Abordant la campagne pour la 13e rente, Pierre-Yves Maillard dément un chiffre brandi par les adversaires, celui du nombre d’actifs par retraité qui diminuerait. «En 1947, il y aurait eu 6 actifs pour un rentier, et maintenant plus que 3. C’est faux. Il y avait 6 adultes pour un retraité. La moitié étaient des femmes qui, pour l’immense majorité, n’avaient pas de salaire. Au sens de l’AVS, il y avait donc 3,5 actifs pour un rentier.» Les inactifs n’étaient pas les mêmes qu’aujourd’hui, ajoute-t-il, mentionnant que les retraités actuels assument pour 8 milliards de francs de prestations de garde, soit l’équivalent de 80000 places de travail. «Quand on nous dit que la 13e rente AVS c’est prendre aux jeunes pour donner aux vieux, c’est le contraire qui est vrai! C’est grâce aux grands-parents qu’ils peuvent bosser. C’est une solidarité massive entre les générations.»

«Opération choquante»

Le président de l’USS fustige aussi les cinq anciens conseillers fédéraux qui ont écrit une lettre à 700000 retraités suisses alémaniques pour qu’ils rejettent la 13e rente. «Quand je les croiserai, je leur demanderai s’ils s’inquiètent pour leur retraite. Eux qui gagnent 23000 francs de rente par mois, et ont laissé la Confédération avec 50 milliards de dette! C’est un scandale de voir des gens qui vivent tous les mois avec autant qu’un retraité en une année s’opposer à cette 13e rente! C’est très choquant, cette opération de propagande financée par Economiesuisse.»

Lors de la discussion, un participant s’est enquis des chances de succès de la 13e rente en Suisse alémanique, la double majorité du peuple et des cantons risquant de faire défaut. «C’est très difficile à juger, a répondu Pierre-Yves Maillard.

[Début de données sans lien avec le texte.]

Lemma not_no_zones_zones_page resp acc : not_no_zones (zones_page resp acc).
Proof.
  unfold zones_page.
  apply not_no_zones_bind; [apply not_no_zones_getitem | intros zs].
  apply not_no_zones_bind; [apply not_no_zones_iter | intros new].
  apply not_no_zones_bind; [apply not_no_zones_getitem | intros info].
  apply not_no_zones_bind; [apply not_no_zones_contains | intros [|]];
    [| discriminate].
  apply not_no_zones_bind; [apply not_no_zones_getitem | intros info'].
  apply not_no_zones_bind; [apply not_no_zones_getitem | intros next].
  discriminate.
Qed.

Lemma not_no_zones_mapM {A B} (f : A -> Outcome B) (l : list A) :
  (forall a, not_no_zones (f a)) -> not_no_zones (mapM f l).
Proof.
  intros Hf. induction l as [| a l IH]; [discriminate |].
  cbn [mapM]. apply not_no_zones_bind; [apply Hf | intros b].
  apply not_no_zones_bind; [exact IH | intros bs]. discriminate.
Qed.

Lemma not_no_zones_zones_paging server n : forall data acc self,
  not_no_zones (zones_paging server n data acc self).1.
Proof.
  induction n as [| n IH]; intros data acc self; [discriminate |].
  rewrite zones_paging_S.
  destruct (_get server "/v3/zones" (Some data) self) as [[resp | e |] self1].
  - pose proof (not_no_zones_zones_page resp acc) as Hp.
    destruct (zones_page resp acc) as [[zones' [next |]] | e |];
      cbn [fst]; first [apply IH | discriminate | idtac].
    intros H. apply Hp. injection H as ->. reflexivity.
  - destruct e; discriminate.
  - discriminate.
Qed.

(** X11.  The "no zones" exception never comes out of [zones]: from whichever
    page it is raised, it ends the paging and is not passed on. *)
Theorem zones_never_raises_no_zones :
  forall (server : Server) (fuel : nat) (self : Provider),
    (zones server fuel self).1 <> Raise UltraNoZonesExistException.
Proof.
  intros server fuel self. unfold zones.
  destruct (_zones self); [discriminate |].
  match goal with
  | |- context [zones_paging server fuel ?d ?a self] =>
      pose proof (not_no_zones_zones_paging server fuel d a self) as Hp;
      destruct (zones_paging server fuel d a self) as [[zones | e |] self1]
  end; cbn [fst] in *; [| exact Hp | discriminate].
  assert (Hn : not_no_zones (mapM properties_name zones)).
  { apply not_no_zones_mapM. intros z. unfold properties_name.
    apply not_no_zones_bind; [apply not_no_zones_getitem | intros q].
    apply not_no_zones_getitem. }
  destruct (mapM properties_name zones) as [names | e |];
    first [discriminate | idtac].
  cbn [fst]. intros H. apply Hn. injection H as ->. reflexivity.
Qed.

Lemma with_sent_nil self : with_sent [] self = self.
Proof. destruct self. unfold with_sent. simpl. rewrite app_nil_r. reflexivity. Qed.

Lemma zones_paging_state server n : forall data acc self,
  exists reqs, (zones_paging server n data acc self).2 = with_sent reqs self.
Proof.
  induction n as [| n IH]; intros data acc self.
  - exists []. rewrite with_sent_nil. reflexivity.
  - rewrite zones_paging_S. unfold _get.
    pose proof (_request_state server "GET" "/v3/zones" (Some data) None None
                  true self) as Hs.
    destruct (_request server "GET" "/v3/zones" (Some data) None None true self)
      as [[resp | e |] self1]; cbn [snd] in Hs; subst self1.
    + destruct (zones_page resp acc) as [[zones' [next |]] | e |];
        try (eexists; reflexivity).
      destruct (IH (dict_set data "cursor" next) zones'
                   (with_sent [mkRequest "GET" "/v3/zones" (Some data) None None]
                              self)) as [reqs Hr].
      rewrite Hr, with_sent_app. eexists. reflexivity.
    + destruct e; eexists; reflexivity.
    + eexists. reflexivity.
Qed.

(** X12.  The zone list is fetched once: after a call that returned, a further
    call returns the same list and sends nothing.  A call that raised has
    cached nothing, so that the next one fetches again. *)
Theorem zones_cached_after_success :
  forall (server : Server) (fuel : nat) (self self1 : Provider),
    (forall zs, zones server fuel self = (Ok zs, self1) ->
                zones server fuel self1 = (Ok zs, self1))
    /\ (forall e, zones server fuel self = (Raise e, self1) ->
                  _zones self = None /\ _zones self1 = None).
Proof.
  intros server fuel self self1. split.
  - intros zs H. apply zones_cached. eapply zones_ok. exact H.
  - intros e H. unfold zones in H.
    destruct (_zones self) as [zs |] eqn:Hz; [discriminate H |].
    split; [reflexivity |].
    match type of H with
    | context [zones_paging server fuel ?d ?a self] =>
        destruct (zones_paging_state server fuel d a self) as [reqs Hs];
        destruct (zones_paging server fuel d a self)
          as [[zones | e' |] self2]
    end; cbn [snd] in Hs; subst self2.
    + destruct (mapM properties_name zones); try discriminate H.
      injection H as _ <-. exact Hz.
    + injection H as _ <-. exact Hz.
    + discriminate H.
Qed.

Lemma zones_cached_after_success_witness :
  zones two_pages 3 (zones two_pages 3 (initial "testacct")).2
  = (Ok [JStr "testzone123.com."; JStr "testzone456.com."],
     (zones two_pages 3 (initial "testacct")).2).
Proof.
  destruct (zones_cached_after_success two_pages 3 (initial "testacct")
              (zones two_pages 3 (initial "testacct")).2) as [H _].
  apply H. reflexivity.
Defined.
(** * vtkplotter.utils.buildPolyData: a shallow embedding

    The function under study builds a [vtkPolyData] from a list of vertices,
    an optional face table and an optional polyline
    (src/vtkplotter/utils.py, lines 203-331).

    What is modelled, and how:
    - coordinates are values of an uninterpreted type [coord] with a
      distinguished [czero] (the [0.0] that [np.zeros] supplies); the builder
      never computes with coordinates, it only pads with zeros;
    - point ids and face indices are mathematical integers [Z]; a table of
      equal-length rows becomes a typed numpy array, whose element type
      (int64, uint64, float64 or object) numpy finds from the values, and
      whose arithmetic is that of the type: wrap-around for integers,
      rounding for float64, a [TypeError] of [SetId] for a float64. The
      float64 [hstack] followed by [.astype(ast)] on the fast path is
      modelled with its rounding and, outside the range of [ast], with what
      x86-64 stores;
    - Python list objects holding face rows live in a store
      [gmap nat (list Z)], and a face table is a list of references into it,
      so that two entries of a table may be the same object and an in-place
      update is seen through every reference;
    - [np.array(faces)] either copies (equal row lengths: a fresh 2-D array,
      whose rows are allocated at fresh locations) or keeps the caller's row
      objects (ragged table: a 1-D array of objects, as numpy made it when
      the function was written, and as its docstring expects of "faces of
      different number of vertices"); rows are Python lists;
    - a [vtkCellArray] is its legacy buffer [n, id_1, .., id_n, n, ..] with
      the number of cells; [cells] reads it back cell by cell;
    - exceptions are values of [exn]; the builder returns a result together
      with the store it leaves behind.

    The progress bar of the slow path only prints; it is not part of the
    returned value and is left out. *)

From stdpp Require Import gmap list.
Lemma wf_request_resize (vg : geometry_t) (ans : host_answers)
    (w w' : world) (t : list call) :
  wf w -> request_resize vg ans w = Some (tt, w', t) -> wf w'.
Proof.
  destruct w as [p h]. intros Hwf.
  destruct (same_size vg (current_size p)) eqn:Hs.
  { rewrite request_resize_same by exact Hs. intros [= <- <-].
    apply wf_set_current_size. exact Hwf. }
  destruct (wo p) as [o|] eqn:Hwo.
  2:{ rewrite request_resize_no_output by exact Hwo. intros [= <- <-].
      apply wf_set_current_size. exact Hwf. }
  pose proof (wf_wo_alive _ _ _ Hwf Hwo) as Halive.
  pose proof (wf_name _ _ Hwf) as Hname. rewrite Hwo in Hname.
  pose proof (wf_set_current_size (mode_of vg) _ _ Hwf) as Hwf'.
  destruct (mode_ok ans) eqn:Hok.
  - rewrite (request_resize_commit _ _ _ _ o) by assumption. intros [= <- <-].
    apply wf_update_output; [exact Hwf'|reflexivity|reflexivity].
  - rewrite (request_resize_destroy _ _ _ _ o) by assumption. intros [= <- <-].
    apply wf_destroyed; [exact Hwf'|destruct p; exact Hwo].
Qed.
(** * dsw2to3: the registry migration (src/dsw2to3/migration/registry.py)

    A shallow embedding of the integrity checker [RegistryEntities] and of the
    migration pipeline [RegistryMigrator], with the properties of the
    specification proved (or refuted) on it.

    - Python objects mutated in place (the entity records, the [_result]
      list) are threaded explicitly: every method takes the object and
      returns the updated one.
    - [uuid.uuid4()] is the only source of randomness; it is an explicit
      stream of tokens with a read position ([Entropy]).
    - The three store clients are outside the code base; their calls are
      recorded as a trace of [Event]s and their answers come from an [Env]. *)

From Stdlib Require Import ZArith.
From stdpp Require Import base gmap strings list.

#[local] Set Warnings "-clear-no-such-hyp,-register-all".

Local Open Scope string_scope.
Local Open Scope nat_scope.
Local Open Scope list_scope.

(** ** Plain data *)

(** [datetime.datetime], as microseconds since the epoch. *)
Definition datetime := Z.

(** The payload of a binary asset. *)
Definition bytes := list Byte.byte.

(** ** Randomness: [uuid.uuid4()]

    [tokens] is the sequence of strings the generator hands out in this run,
    [drawn] how many of them have been handed out so far. *)
Record Entropy := { tokens : nat → string; drawn : nat }.

Definition uuid4 (e : Entropy) : string * Entropy :=
  (tokens e (drawn e), {| tokens := tokens e; drawn := S (drawn e) |}).

(** ** The interface every entity class offers to the checker

    [__name__] is the class name, [get_id] the method of that name (it may
    draw from the random generator), [integrity_ok] the attribute and
    [set_integrity_ok b x] the assignment [x.integrity_ok = b]. *)
Class Entity (A : Type) := {
  __name__ : string;
  get_id : A → Entropy → string * Entropy;
  integrity_ok : A → bool;
  set_integrity_ok : bool → A → A;
}.

(** What the assignment does to the attribute, and that an identity never
    reads the marker. *)
Class EntityLaws (A : Type) `{Entity A} := {
  integrity_ok_set (b : bool) (x : A) : integrity_ok (set_integrity_ok b x) = b;
  get_id_set (b : bool) (x : A) (e : Entropy) :
    get_id (set_integrity_ok b x) e = get_id x e;
  set_integrity_ok_same (x : A) : set_integrity_ok (integrity_ok x) x = x;
  set_integrity_ok_twice (b c : bool) (x : A) :
    set_integrity_ok b (set_integrity_ok c x) = set_integrity_ok b x;
}.

(** Entities whose identity is a stored field: [get_id] draws nothing. *)
Class StoredId (A : Type) `{Entity A} := {
  id_of : A → string;
  get_id_stored (x : A) (e : Entropy) : get_id x e = (id_of x, e);
}.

Les sondages étaient à 80% de oui en Suisse romande et de 58% à 65% en Suisse alémanique, mais cela a toujours tendance à baisser.» Il ajoute que l’USS investit des moyens outre-Sarine, que des débats ont lieu, qu’il a lui-même participé à l’Albisgüetli de l’UDC zurichoise et que les courriers de lecteurs sont à 9 sur 10 favorables à l’initiative syndicale, même dans la très conservatrice Weltwoche. «Mais cela reste la grande incertitude dans cette affaire.»